Her small lies and evasions bothered me. I inhaled deeply, feeling completely paranoid, and then told Emory my latest suspicions about Lin Snider.

He listened patiently while I reeled off the list of reasons I thought this woman was up to no good. When I finished, he waited a beat or two before answering.

“Frankly, I don’t think you have enough information at this point,” he said, stirring the soup. “Certainly not enough to bother Gabe. That’s my two cents minus inflation, which makes it worth about a quarter of a cent.”

“You’re right,” I said miserably. “But it also seems wrong to do nothing. I mean, what if . . . what if . . .” My mind searched for a scenario that would justify my reasoning. “What if Lin Snider is the sniper!”

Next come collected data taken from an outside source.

(** * Link integrity of the grammar wiki: a shallow embedding

    The scripts of [doc/Structure] keep a file-per-production Zim wiki
    consistent: [verify_forward_links.py] and [verify_backlinks.py] resolve
    and repair links, [fix_all_links.py] rewrites links to full paths, and
    [check_links.py] / [find_broken_links.py] report links whose file is
    missing.  This development embeds their functions and proves what the
    design document says about them.

    Python [str] values are lists of characters ([str]); a [pathlib.Path]
    is the list of its parts below the file-system root; dictionaries are
    [gmap]s; the file tree is read through an existence oracle and a map
    from paths to file contents that the fix operations update. *)

From Stdlib Require Import Ascii String.
From stdpp Require Import base decidable option list strings gmap sorting.

Local Open Scope char_scope.
Local Open Scope list_scope.

(** ** Python strings *)

Module Py.

Abbreviation str := (list ascii).

(** A string literal of the source. *)
Definition py (s : string) : str := list_ascii_of_string s.

(** [c in s] for a one-character [c]. *)
Definition contains (c : ascii) (s : str) : bool := bool_decide (c ∈ s).

(** [s.split(c)] for a one-character separator: never empty, one more
    piece than there are separators. *)
Fixpoint split (c : ascii) (s : str) : list str :=
  match s with
  | [] => [[]]
  | x :: s' =>
      if decide (x = c) then [] :: split c s'
      else match split c s' with
           | [] => [[x]]
           | p :: ps => (x :: p) :: ps
           end
  end.

(** [sep.join(parts)]. *)
Fixpoint join (sep : str) (parts : list str) : str :=
  match parts with
  | [] => []
  | [p] => p
  | p :: ps => p ++ sep ++ join sep ps
  end.

(** [s.replace(a, b)] for one-character [a] and [b]. *)
Definition replace (a b : ascii) (s : str) : str :=
  map (fun x => if decide (x = a) then b else x) s.

(** [s.startswith(p)]. *)
Fixpoint startswith (p s : str) : bool :=
  match p, s with
  | [], _ => true
  | _ :: _, [] => false
  | a :: p', x :: s' => bool_decide (a = x) && startswith p' s'
  end.

(** [s.endswith(p)]. *)
Definition endswith (p s : str) : bool := startswith (reverse p) (reverse s).

(** [s.find(needle)]: the least index at which [needle] starts, if any. *)
Fixpoint find (needle s : str) : option nat :=
  if startswith needle s then Some 0
  else match s with
       | [] => None
       | _ :: s' => S <$> find needle s'
       end.
(** * Schema download scripts: [graphql_schema.py] and [graphql_schema2.py]

    Both scripts post one introspection query to a GraphQL endpoint, look at
    the decoded answer, hand its [data] member to [print_schema] and store the
    text in [schema.graphql].  The development below embeds the two scripts
    over an explicit world (files, open descriptors, an effect trace) and an
    environment record that stands for the collaborators the scripts import:
    [requests], the JSON decoder behind [response.json()], [print_schema] of
    the graphql package, and the operating system's file layer. *)

From stdpp Require Import gmap strings list fin_maps.

Set Warnings "-register-all".

Local Open Scope string_scope.

(** ** Values *)

(** What [response.json()] can return: the Python image of a JSON document.
    Objects become dictionaries (keys unique), arrays become lists.  Numbers
    are never inspected by the scripts; a float keeps its literal. *)
Inductive json : Type :=
| JNull
| JBool (b : bool)
| JInt (n : Z)
| JFloat (lit : string)
| JString (s : string)
| JArray (xs : list json)
| JObject (members : gmap string json).
(* ===== verification/Json.v ===== *)
(** JSON values as Python holds them after [json.loads]: [None], booleans,
    integers of any size, floats, strings, lists and dictionaries in insertion
    order.  Like PyFloat, this file is the language the other files are
    translated to, not repository code.  Strings are ASCII. *)

From S2P Require Import Prelude PyFloat.

Inductive json : Type :=
| JNull
| JBool (b : bool)
| JInt (n : Z)
| JFloat (x : f64)
| JStr (s : string)
| JArr (items : list json)
| JObj (members : list (string * json)).

(** Induction with the hypothesis for every element of an array and every
    member of an object. *)
Section json_induction.
Context (P : json -> Prop).
Context (Hnull : P JNull) (Hbool : forall b, P (JBool b)) (Hint : forall n, P (JInt n)).
Context (Hfloat : forall x, P (JFloat x)) (Hstr : forall s, P (JStr s)).
Context (Harr : forall items, Forall P items -> P (JArr items)).
Context (Hobj : forall members, Forall (fun m => P m.2) members -> P (JObj members)).

Fixpoint json_nested_ind (j : json) : P j :=
    match j with
    | JNull => Hnull
    | JBool b => Hbool b
    | JInt n => Hint n
    | JFloat x => Hfloat x
    | JStr s => Hstr s
    | JArr items =>
        Harr items
          ((fix all (l : list json) : Forall P l :=
              match l with
              | [] => Forall_nil_2 _
              | x :: l' => Forall_cons_2 _ _ _ (json_nested_ind x) (all l')
              end) items)
    | JObj members =>
        Hobj members
          ((fix all (l : list (string * json)) : Forall (fun m => P m.2) l :=
              match l with
              | [] => Forall_nil_2 _
              | m :: l' => Forall_cons_2 _ _ _ (json_nested_ind m.2) (all l')
              end) members)
    end.
End json_induction.

(** Structural equality (not Python's [==], for which [1 == 1.0 == True]). *)
Fixpoint json_eqb (x y : json) {struct x} : bool :=
  match x, y with
  | JNull, JNull => true
  | JBool b, JBool b' => bool_decide (b = b')
  | JInt n, JInt n' => bool_decide (n = n')
  | JFloat f, JFloat f' => bool_decide (f = f')
  | JStr s, JStr s' => bool_decide (s = s')
  | JArr l, JArr l' =>
      (fix all (l l' : list json) {struct l} : bool :=
         match l, l' with
         | [], [] => true
         | a :: l, a' :: l' => json_eqb a a' && all l l'
         | _, _ => false
         end) l l'
  | JObj l, JObj l' =>
      (fix all (l l' : list (string * json)) {struct l} : bool :=
         match l, l' with
         | [], [] => true
         | (k, a) :: l, (k', a') :: l' => bool_decide (k = k') && (json_eqb a a' && all l l')
         | _, _ => false
         end) l l'
  | _, _ => false
  end.

Lemma json_eqb_spec x y : json_eqb x y = true <-> x = y.
Proof.
  revert y. induction x as [| | | | |items IH|members IH] using json_nested_ind;
    intros [| | | | |items'|members']; simpl;
    try (rewrite bool_decide_eq_true); try (split; congruence).
  - revert items'. induction IH as [|a l Ha _ IHl]; intros [|a' l']; try (split; congruence).
    rewrite andb_true_iff, Ha, IHl. split; [intros [-> [= ->]]|intros [= -> ->]]; done.
  - revert members'. induction IH as [|[k a] l Ha _ IHl]; intros [|[k' a'] l'];
      try (split; congruence). simpl in Ha.
    rewrite !andb_true_iff, bool_decide_eq_true, Ha, IHl.
    split; [intros [-> [-> [= ->]]]|intros [= -> -> ->]]; done.
Qed.

#[global] Instance json_eq_dec : EqDecision json.
Proof.
  intros x y. destruct (json_eqb x y) eqn:H; [left|right].
  - by apply json_eqb_spec.
  - intros Heq%json_eqb_spec. congruence.
Defined.

(** [bool(value)]. *)
Definition json_truthy (j : json) : bool :=
  match j with
  | JNull => false
  | JBool b => b
  | JInt n => negb (n =? 0)%Z
  | JFloat x => negb (feqb x fzero)
  | JStr s => negb (s =? "")%string
  | JArr items => match items with [] => false | _ => true end
  | JObj members => match members with [] => false | _ => true end
  end.

(** [bool(s)] of an optional string: neither [None] nor empty. *)
Definition truthy (s : option string) : bool :=
  match s with
  | Some t => negb (t =? "")%string
  | None => false
  end.

(** [a or b] on optional strings. *)
Definition or_else (a b : option string) : option string := if truthy a then a else b.

Lemma or_else_truthy a b : truthy a = true -> or_else a b = a.
Proof. unfold or_else. by intros ->. Qed.

Lemma or_else_falsy a b : truthy a = false -> or_else a b = b.
Proof. unfold or_else. by intros ->. Qed.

The statement caused Emory to turn and look at me in surprise. The idea was so preposterous that it could be true.

He shook his head and laughed. “Maybe if this was an episode of
Murder, She Wrote
.” He peered down into his soup pot. “Or
Saturday Night Live.

“It’s not that crazy. Gabe’s best SWAT sharpshooter is a woman.”

“How old did you say this woman is? And what kind of shape is she in?”

He had a point. About the age, anyway. “She’s fifty-two according to her driver’s license. If it is
her
driver’s license.” I laid my hands flat on the table, studying my fingers. “She does look around that age. I guess she’s in okay shape. A little on the thin side. She kind of looks . . . delicate?”

“In shape enough to go running through a creek bed lugging a rifle?”

“I heard Gabe say Miguel was shot with a .22. They aren’t that heavy. I know she can shoot. Her dad was a hunter, and he taught her.”